(RECORDS):
(** The loop over the segments that go through [segment_results], indexed by
    the place among the remaining lookups. *)
Definition compact_lookups (remaining : list Lookup) : list Lookup := imap (fun i l => (i, snd l)) remaining.
Fixpoint take_found {X B} (wrap : X -> B) (remaining : list Lookup) (segment_results : list (option X)) (results : list B)
  : list B * list Lookup :=
  match remaining, segment_results with
  | (index, id) :: remaining, found :: segment_results =>
      match found with
      | Some x => take_found wrap remaining segment_results (<[index := wrap x]> results)
      | None =>
          let '(results, remaining) := take_found wrap remaining segment_results results in
          (results, (index, id) :: remaining)
      end
  | _, _ => (results, [])
  end.
(** [deleted]: what is written for a deleted id, if anything. *)
Definition note_deleted {B} (deleted : option B) (is_deleted : Z -> bool) (remaining : list Lookup) (results : list B) : list B :=
  match deleted with
  | Some d => foldl (fun results l => if is_deleted (snd l) then <[fst l := d]> results else results) results remaining
  | None => results
  end.
Fixpoint compact_pass {X B} (wrap : X -> B) (deleted : option B) (is_deleted : Segment -> Z -> bool)
    (fetch : Segment -> list Lookup -> list (option X) -> res (list (option X)))
    (segs : list Segment) (results : list B) (remaining : list Lookup) : res (list B) :=
  match segs with
  | [] => Ok results
  | seg :: segs =>
      match remaining with
      | [] => Ok results
      | _ =>
          let results := note_deleted deleted (is_deleted seg) remaining results in
          let remaining := base.filter (fun l => is_deleted seg (snd l) = false) remaining in
          match remaining with
          | [] => Ok results
          | _ =>
              segment_results ← fetch seg (compact_lookups remaining) (replicate (length remaining) None);
              let '(results, remaining) := take_found wrap remaining segment_results results in
              compact_pass wrap deleted is_deleted fetch segs results remaining
          end
      end
  end.

(** ** Batch reads *)
Definition find_nodes (sl : SourceList) (ids : list Z) : res (list (option NodeRecord)) :=
  let '(results, remaining) := memtable_pass (batch_get_nodes_at (snapshot_seq sl)) sl (replicate (length ids) None) (enumerate ids) in
  segment_pass is_node_deleted get_nodes_batch (segments sl) results (sort_by_id remaining).
Definition find_edges (sl : SourceList) (ids : list Z) : res (list (option EdgeRecord)) :=
  let '(results, remaining) := memtable_pass (batch_get_edges_at (snapshot_seq sl)) sl (replicate (length ids) None) (enumerate ids) in
  segment_pass is_edge_deleted get_edges_batch (segments sl) results (sort_by_id remaining).
Definition find_edge_metadata (sl : SourceList) (ids : list Z) : res (list (option EdgeMetadataCandidate)) :=
  let '(results, remaining) := memtable_pass (batch_edge_metadata (snapshot_seq sl)) sl (replicate (length ids) None) (enumerate ids) in
  segment_pass is_edge_deleted get_edge_metadata_batch (segments sl) results (sort_by_id remaining).
Definition find_node_visibility_meta (sl : SourceList) (ids : list Z) : res (list NodeQuery.NodeVisibilityState) :=
  let '(results, remaining) :=
    memtable_pass (batch_get_node_visibility_meta_at (snapshot_seq sl)) sl (replicate (length ids) NodeQuery.Missing) (enumerate ids) in
  compact_pass NodeQuery.Live (Some NodeQuery.Deleted) is_node_deleted get_node_meta_batch (segments sl) results (sort_by_id remaining).
Definition find_node_projected_fields (sl : SourceList) (ids : list Z) (needs : NodeQuery.NodeSelectedFieldNeeds)
  : res (list (option SelectedNodeFields)) :=
  let '(results, remaining) :=
    memtable_pass (batch_get_node_selected_fields_at (snapshot_seq sl) needs) sl (replicate (length ids) None) (enumerate ids) in
  compact_pass Some None is_node_deleted (get_node_selected_fields_batch needs) (segments sl) results (sort_by_id remaining).
Definition find_edge_projected_fields (sl : SourceList) (ids : list Z) (needs : EdgeSelectedFieldNeeds)
  : res (list (option SelectedEdgeFields)) :=
  let '(results, remaining) :=
    memtable_pass (batch_get_edge_selected_fields_at (snapshot_seq sl) needs) sl (replicate (length ids) None) (enumerate ids) in
  compact_pass Some None is_edge_deleted (get_edge_selected_fields_batch needs) (segments sl) results (sort_by_id remaining).

(** ** Point reads *)
Section Point.
Context {R : Type} (get_at : MemtableState -> Z -> Z -> option R) (deleted_at : MemtableState -> Z -> Z -> bool)
  (get : Segment -> Z -> res (option R)) (is_deleted : Segment -> Z -> bool).
Fixpoint find_in_memtables (memtables : list MemtableState) (id snapshot_seq : Z) : option (option R) :=
  match memtables with
  | [] => None
  | memtable :: memtables =>
      match get_at memtable id snapshot_seq with
      | Some record => Some (Some record)
      | None => if deleted_at memtable id snapshot_seq then Some None else find_in_memtables memtables id snapshot_seq
      end
  end.
Fixpoint find_in_segments (segs : list Segment) (id : Z) : res (option R) :=
  match segs with
  | [] => Ok None
  | seg :: segs =>
      if is_deleted seg id then Ok None
      else found ← get seg id; match found with Some record => Ok (Some record) | None => find_in_segments segs id end
  end.
Definition find_by_id (sl : SourceList) (id : Z) : res (option R) :=
  match find_in_memtables (active sl :: immutable sl) id (snapshot_seq sl) with
  | Some found => Ok found
  | None => find_in_segments (segments sl) id
  end.
End Point.
Definition find_node : SourceList -> Z -> res (option NodeRecord) := find_by_id node_at node_deleted_at get_node is_node_deleted.
Definition find_edge : SourceList -> Z -> res (option EdgeRecord) := find_by_id edge_at edge_deleted_at get_edge is_edge_deleted.

(** What a query asks of its sources. *)
#[export] Instance source_list_reads (sl : SourceList) : NodeQuery.NodeSources := {|
  NodeQuery.find_node_visibility_meta := find_node_visibility_meta sl;
  NodeQuery.find_node_projected_fields := find_node_projected_fields sl
|}.
End Sources.
End SourceList.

(WHAT YOU WILL DO): Within the material above, output exactly the lines from the one with "segment_pass is_edge_deleted get_edge_metadata_batch" through the one with "Fixpoint find_in_segments (segs", end lines included, and nothing besides.

(WRITTEN ANSWER):
  segment_pass is_edge_deleted get_edge_metadata_batch (segments sl) results (sort_by_id remaining).
Definition find_node_visibility_meta (sl : SourceList) (ids : list Z) : res (list NodeQuery.NodeVisibilityState) :=
  let '(results, remaining) :=
    memtable_pass (batch_get_node_visibility_meta_at (snapshot_seq sl)) sl (replicate (length ids) NodeQuery.Missing) (enumerate ids) in
  compact_pass NodeQuery.Live (Some NodeQuery.Deleted) is_node_deleted get_node_meta_batch (segments sl) results (sort_by_id remaining).
Definition find_node_projected_fields (sl : SourceList) (ids : list Z) (needs : NodeQuery.NodeSelectedFieldNeeds)
  : res (list (option SelectedNodeFields)) :=
  let '(results, remaining) :=
    memtable_pass (batch_get_node_selected_fields_at (snapshot_seq sl) needs) sl (replicate (length ids) None) (enumerate ids) in
  compact_pass Some None is_node_deleted (get_node_selected_fields_batch needs) (segments sl) results (sort_by_id remaining).
Definition find_edge_projected_fields (sl : SourceList) (ids : list Z) (needs : EdgeSelectedFieldNeeds)
  : res (list (option SelectedEdgeFields)) :=
  let '(results, remaining) :=
    memtable_pass (batch_get_edge_selected_fields_at (snapshot_seq sl) needs) sl (replicate (length ids) None) (enumerate ids) in
  compact_pass Some None is_edge_deleted (get_edge_selected_fields_batch needs) (segments sl) results (sort_by_id remaining).

(** ** Point reads *)
Section Point.
Context {R : Type} (get_at : MemtableState -> Z -> Z -> option R) (deleted_at : MemtableState -> Z -> Z -> bool)
  (get : Segment -> Z -> res (option R)) (is_deleted : Segment -> Z -> bool).
Fixpoint find_in_memtables (memtables : list MemtableState) (id snapshot_seq : Z) : option (option R) :=
  match memtables with
  | [] => None
  | memtable :: memtables =>
      match get_at memtable id snapshot_seq with
      | Some record => Some (Some record)
      | None => if deleted_at memtable id snapshot_seq then Some None else find_in_memtables memtables id snapshot_seq
      end
  end.
Fixpoint find_in_segments (segs : list Segment) (id : Z) : res (option R) :=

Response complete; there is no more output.